▶ **YOUR GOAL**:
The expected answer is the set of lines in the data below between the line holding "injection H as <- ->. destruct (IH x eq_refl) as (->" and the line holding "(** X2: a verified", inclusive, written out exactly.
═════ INFORMATION GIVEN
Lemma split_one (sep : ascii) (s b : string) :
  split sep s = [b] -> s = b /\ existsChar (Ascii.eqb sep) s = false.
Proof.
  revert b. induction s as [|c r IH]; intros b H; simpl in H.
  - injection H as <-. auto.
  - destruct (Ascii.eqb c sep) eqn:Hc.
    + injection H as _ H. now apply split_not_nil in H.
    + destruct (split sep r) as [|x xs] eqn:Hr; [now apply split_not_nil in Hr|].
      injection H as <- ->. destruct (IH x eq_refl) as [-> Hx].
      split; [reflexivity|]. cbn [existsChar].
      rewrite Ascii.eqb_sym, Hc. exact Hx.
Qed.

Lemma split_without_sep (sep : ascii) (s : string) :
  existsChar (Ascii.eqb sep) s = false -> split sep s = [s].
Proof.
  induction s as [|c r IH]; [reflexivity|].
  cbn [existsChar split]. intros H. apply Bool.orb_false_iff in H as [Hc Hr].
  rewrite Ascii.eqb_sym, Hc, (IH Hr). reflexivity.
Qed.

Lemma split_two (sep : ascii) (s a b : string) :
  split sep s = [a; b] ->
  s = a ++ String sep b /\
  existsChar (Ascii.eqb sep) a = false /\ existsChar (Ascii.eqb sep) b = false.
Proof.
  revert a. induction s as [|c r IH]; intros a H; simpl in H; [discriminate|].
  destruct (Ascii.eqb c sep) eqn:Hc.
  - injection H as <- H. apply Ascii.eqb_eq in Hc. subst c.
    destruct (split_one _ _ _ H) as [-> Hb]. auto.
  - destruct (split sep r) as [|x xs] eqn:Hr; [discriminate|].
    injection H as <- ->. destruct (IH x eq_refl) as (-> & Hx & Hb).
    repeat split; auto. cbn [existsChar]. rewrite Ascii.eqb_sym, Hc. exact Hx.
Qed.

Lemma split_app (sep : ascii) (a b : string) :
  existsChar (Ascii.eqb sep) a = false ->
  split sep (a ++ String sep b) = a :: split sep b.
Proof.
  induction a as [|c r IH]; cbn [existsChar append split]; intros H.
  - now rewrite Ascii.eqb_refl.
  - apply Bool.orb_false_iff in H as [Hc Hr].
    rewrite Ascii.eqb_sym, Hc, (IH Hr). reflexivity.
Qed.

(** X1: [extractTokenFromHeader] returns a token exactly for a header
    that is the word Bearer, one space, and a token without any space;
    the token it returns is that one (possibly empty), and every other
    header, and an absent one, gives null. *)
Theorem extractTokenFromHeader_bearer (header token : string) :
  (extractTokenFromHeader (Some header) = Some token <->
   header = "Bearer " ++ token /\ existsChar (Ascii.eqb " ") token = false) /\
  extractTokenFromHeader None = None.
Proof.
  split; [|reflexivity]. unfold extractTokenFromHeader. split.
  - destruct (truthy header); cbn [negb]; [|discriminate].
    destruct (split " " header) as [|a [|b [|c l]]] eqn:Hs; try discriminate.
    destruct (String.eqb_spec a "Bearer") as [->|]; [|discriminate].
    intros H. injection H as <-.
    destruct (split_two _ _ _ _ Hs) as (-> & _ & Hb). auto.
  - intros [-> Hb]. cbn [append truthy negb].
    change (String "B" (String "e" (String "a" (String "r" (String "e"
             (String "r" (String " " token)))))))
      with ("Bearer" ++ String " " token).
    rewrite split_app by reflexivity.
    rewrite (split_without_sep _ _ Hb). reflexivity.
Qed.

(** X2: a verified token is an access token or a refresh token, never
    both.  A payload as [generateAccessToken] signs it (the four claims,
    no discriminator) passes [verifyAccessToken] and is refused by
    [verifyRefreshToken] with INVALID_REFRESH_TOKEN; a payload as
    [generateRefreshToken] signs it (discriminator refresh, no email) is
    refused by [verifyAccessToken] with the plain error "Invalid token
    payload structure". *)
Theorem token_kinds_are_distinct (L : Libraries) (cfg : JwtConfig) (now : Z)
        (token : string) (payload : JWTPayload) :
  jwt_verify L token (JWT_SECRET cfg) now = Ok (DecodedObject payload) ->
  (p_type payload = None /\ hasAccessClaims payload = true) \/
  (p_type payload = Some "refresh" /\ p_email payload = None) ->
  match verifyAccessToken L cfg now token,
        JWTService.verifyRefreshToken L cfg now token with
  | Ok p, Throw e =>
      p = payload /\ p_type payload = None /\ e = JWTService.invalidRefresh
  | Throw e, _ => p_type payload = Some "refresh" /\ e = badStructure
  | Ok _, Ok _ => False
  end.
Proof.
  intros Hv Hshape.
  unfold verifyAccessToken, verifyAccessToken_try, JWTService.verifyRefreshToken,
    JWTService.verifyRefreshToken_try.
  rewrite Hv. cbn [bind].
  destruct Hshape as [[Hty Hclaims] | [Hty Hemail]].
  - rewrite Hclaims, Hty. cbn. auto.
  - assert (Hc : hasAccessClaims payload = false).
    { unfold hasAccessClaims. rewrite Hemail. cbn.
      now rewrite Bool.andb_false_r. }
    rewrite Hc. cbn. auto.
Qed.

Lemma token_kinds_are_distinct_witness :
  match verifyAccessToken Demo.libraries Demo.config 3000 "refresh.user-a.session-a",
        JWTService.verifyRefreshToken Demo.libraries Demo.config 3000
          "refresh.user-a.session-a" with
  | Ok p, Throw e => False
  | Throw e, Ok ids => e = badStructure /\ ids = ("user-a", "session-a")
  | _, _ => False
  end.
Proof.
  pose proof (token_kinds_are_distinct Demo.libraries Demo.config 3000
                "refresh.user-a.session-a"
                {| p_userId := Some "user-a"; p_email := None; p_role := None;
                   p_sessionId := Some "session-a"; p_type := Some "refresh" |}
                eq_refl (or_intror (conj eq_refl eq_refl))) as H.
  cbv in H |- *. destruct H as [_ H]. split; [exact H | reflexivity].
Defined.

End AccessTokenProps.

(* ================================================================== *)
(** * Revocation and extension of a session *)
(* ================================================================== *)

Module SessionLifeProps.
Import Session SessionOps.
══════════
═════ INFORMATION GIVEN
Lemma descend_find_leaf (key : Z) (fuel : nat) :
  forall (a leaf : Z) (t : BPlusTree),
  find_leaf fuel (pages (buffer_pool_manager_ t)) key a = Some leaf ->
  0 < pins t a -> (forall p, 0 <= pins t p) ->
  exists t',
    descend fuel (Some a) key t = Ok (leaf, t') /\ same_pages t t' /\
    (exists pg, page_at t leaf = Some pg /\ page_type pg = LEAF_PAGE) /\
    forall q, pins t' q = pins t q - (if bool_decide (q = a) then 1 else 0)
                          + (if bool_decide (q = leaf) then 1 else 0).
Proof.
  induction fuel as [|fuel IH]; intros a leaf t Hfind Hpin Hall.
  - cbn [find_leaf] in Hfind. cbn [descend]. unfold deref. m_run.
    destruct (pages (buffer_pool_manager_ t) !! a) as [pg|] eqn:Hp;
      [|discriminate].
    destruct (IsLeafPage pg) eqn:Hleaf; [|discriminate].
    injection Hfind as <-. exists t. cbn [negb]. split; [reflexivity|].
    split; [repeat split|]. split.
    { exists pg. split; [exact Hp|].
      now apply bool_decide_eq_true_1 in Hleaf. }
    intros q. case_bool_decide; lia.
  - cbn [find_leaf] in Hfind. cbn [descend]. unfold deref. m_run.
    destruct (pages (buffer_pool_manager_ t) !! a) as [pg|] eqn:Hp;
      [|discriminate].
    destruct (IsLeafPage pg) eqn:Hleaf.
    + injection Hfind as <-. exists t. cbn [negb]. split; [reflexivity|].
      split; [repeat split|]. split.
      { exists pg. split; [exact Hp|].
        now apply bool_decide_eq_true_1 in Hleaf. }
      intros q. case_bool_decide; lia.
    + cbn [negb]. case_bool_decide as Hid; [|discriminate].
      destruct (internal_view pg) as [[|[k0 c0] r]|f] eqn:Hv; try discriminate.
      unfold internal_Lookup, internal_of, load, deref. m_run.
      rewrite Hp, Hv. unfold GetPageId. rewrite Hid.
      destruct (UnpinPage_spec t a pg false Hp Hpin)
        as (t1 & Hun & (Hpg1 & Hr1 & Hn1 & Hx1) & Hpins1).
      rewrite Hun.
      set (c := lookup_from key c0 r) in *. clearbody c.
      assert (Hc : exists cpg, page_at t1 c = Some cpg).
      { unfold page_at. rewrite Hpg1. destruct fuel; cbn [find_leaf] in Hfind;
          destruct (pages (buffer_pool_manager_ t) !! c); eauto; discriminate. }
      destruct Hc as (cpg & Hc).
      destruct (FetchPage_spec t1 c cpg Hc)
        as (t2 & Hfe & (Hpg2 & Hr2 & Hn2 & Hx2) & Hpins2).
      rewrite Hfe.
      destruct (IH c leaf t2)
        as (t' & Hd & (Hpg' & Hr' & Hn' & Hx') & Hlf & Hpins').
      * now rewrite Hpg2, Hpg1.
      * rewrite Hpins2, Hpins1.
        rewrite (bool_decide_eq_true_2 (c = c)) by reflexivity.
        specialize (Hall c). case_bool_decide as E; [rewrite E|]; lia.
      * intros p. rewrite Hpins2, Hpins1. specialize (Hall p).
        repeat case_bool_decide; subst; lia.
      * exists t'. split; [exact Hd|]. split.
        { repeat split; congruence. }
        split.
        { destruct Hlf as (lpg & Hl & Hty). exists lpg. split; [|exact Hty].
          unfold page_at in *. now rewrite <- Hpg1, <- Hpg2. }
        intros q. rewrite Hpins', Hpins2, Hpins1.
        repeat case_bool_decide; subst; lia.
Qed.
══════════
▶ **RESPONSE FOR THIS EXERCISE**:
    injection H as <- ->. destruct (IH x eq_refl) as (-> & Hx & Hb).
    repeat split; auto. cbn [existsChar]. rewrite Ascii.eqb_sym, Hc. exact Hx.
Qed.

Lemma split_app (sep : ascii) (a b : string) :
  existsChar (Ascii.eqb sep) a = false ->
  split sep (a ++ String sep b) = a :: split sep b.
Proof.
  induction a as [|c r IH]; cbn [existsChar append split]; intros H.
  - now rewrite Ascii.eqb_refl.
  - apply Bool.orb_false_iff in H as [Hc Hr].
    rewrite Ascii.eqb_sym, Hc, (IH Hr). reflexivity.
Qed.

(** X1: [extractTokenFromHeader] returns a token exactly for a header
    that is the word Bearer, one space, and a token without any space;
    the token it returns is that one (possibly empty), and every other
    header, and an absent one, gives null. *)
Theorem extractTokenFromHeader_bearer (header token : string) :
  (extractTokenFromHeader (Some header) = Some token <->
   header = "Bearer " ++ token /\ existsChar (Ascii.eqb " ") token = false) /\
  extractTokenFromHeader None = None.
Proof.
  split; [|reflexivity]. unfold extractTokenFromHeader. split.
  - destruct (truthy header); cbn [negb]; [|discriminate].
    destruct (split " " header) as [|a [|b [|c l]]] eqn:Hs; try discriminate.
    destruct (String.eqb_spec a "Bearer") as [->|]; [|discriminate].
    intros H. injection H as <-.
    destruct (split_two _ _ _ _ Hs) as (-> & _ & Hb). auto.
  - intros [-> Hb]. cbn [append truthy negb].
    change (String "B" (String "e" (String "a" (String "r" (String "e"
             (String "r" (String " " token)))))))
      with ("Bearer" ++ String " " token).
    rewrite split_app by reflexivity.
    rewrite (split_without_sep _ _ Hb). reflexivity.
Qed.

(** X2: a verified token is an access token or a refresh token, never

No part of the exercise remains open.